##### Information provided #####

(** A wallet on the suppression list is sent no email: its delivery
    changes nothing, and either reports the suppression or rejects. *)
Theorem suppressed_not_mailed cfg email job assets now h sup w :
  j_walletHash job = Some h → h ≠ "" →
  v_tables (view w) MEmailSuppression !! h = Some sup →
  wp (deliverEmail cfg email job assets now) (λ r w', view w' = view w ∧
    ∀ o, r = Ok o →
      o = failed_outcome Email ("Email suppressed: " +:+ reason_name (es_reason sup))) w.
Proof.
  intros Hh Hne Hsup. unfold deliverEmail. rewrite Hh.
  rewrite (proj2 (truthy_Some _)) by eauto. apply wp_bind, (wp_find_unique MEmailSuppression).
  - intros o w1 Ho Hv1. apply found_by_id in Ho.
    assert (o = Some sup) as -> by (rewrite Ho; exact Hsup).
    apply wp_ret. split; [done | by intros ? [= <-]].
  - intros e w1 Hv1. split; [done | discriminate].
Qed.
End properties.

(** ** Witnesses *)

Definition channel_config : ChannelConfig := {|
  cc_format := plain_format; cc_stripMarkdown := id;
  cc_render := λ _ _, Ok (units "<body></body>", units "text");
  cc_decrypt := λ enc _, Ok enc; cc_heraldToken := Some "bot"; cc_maxButtons := 10;
  cc_snsEnabled := true; cc_sesAutoVerify := false; cc_encryptionKey := Some "key";
  cc_trackingBaseUrl := "https://api"; cc_unsubscribeSecret := "secret";
  cc_unsubscribeBaseUrl := "https://notify" |}.

Definition sample_job : NotificationJobData := {|
  j_notificationId := "n1"; j_protocolId := "p1"; j_protocolPubkey := "pk1";
  j_protocolName := "Proto"; j_wallet := "w"; j_walletHash := Some "h"; j_subject := "Alert";
  j_body := "Body"; j_category := "defi"; j_writeReceipt := false; j_digestMode := false;
  j_priority := Some Critical; j_channels := Some [Email; Telegram]; j_excludedChannels := None;
  j_preferredChannel := None; j_isSandbox := false; j_testContact := None; j_tier := Some 1;
  j_templateId := None; j_telegramTemplateId := None; j_templateVariables := ∅ |}.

#####

* [To do]: What is needed is a verbatim copy of every line in the records above from the one containing "Definition channel_config : ChannelConfig" down to the one containing "j_priority := Some", both included, and nothing more.

* [Response to this task]:
Definition channel_config : ChannelConfig := {|
  cc_format := plain_format; cc_stripMarkdown := id;
  cc_render := λ _ _, Ok (units "<body></body>", units "text");
  cc_decrypt := λ enc _, Ok enc; cc_heraldToken := Some "bot"; cc_maxButtons := 10;
  cc_snsEnabled := true; cc_sesAutoVerify := false; cc_encryptionKey := Some "key";
  cc_trackingBaseUrl := "https://api"; cc_unsubscribeSecret := "secret";
  cc_unsubscribeBaseUrl := "https://notify" |}.

Definition sample_job : NotificationJobData := {|
  j_notificationId := "n1"; j_protocolId := "p1"; j_protocolPubkey := "pk1";
  j_protocolName := "Proto"; j_wallet := "w"; j_walletHash := Some "h"; j_subject := "Alert";
  j_body := "Body"; j_category := "defi"; j_writeReceipt := false; j_digestMode := false;
  j_priority := Some Critical; j_channels := Some [Email; Telegram]; j_excludedChannels := None;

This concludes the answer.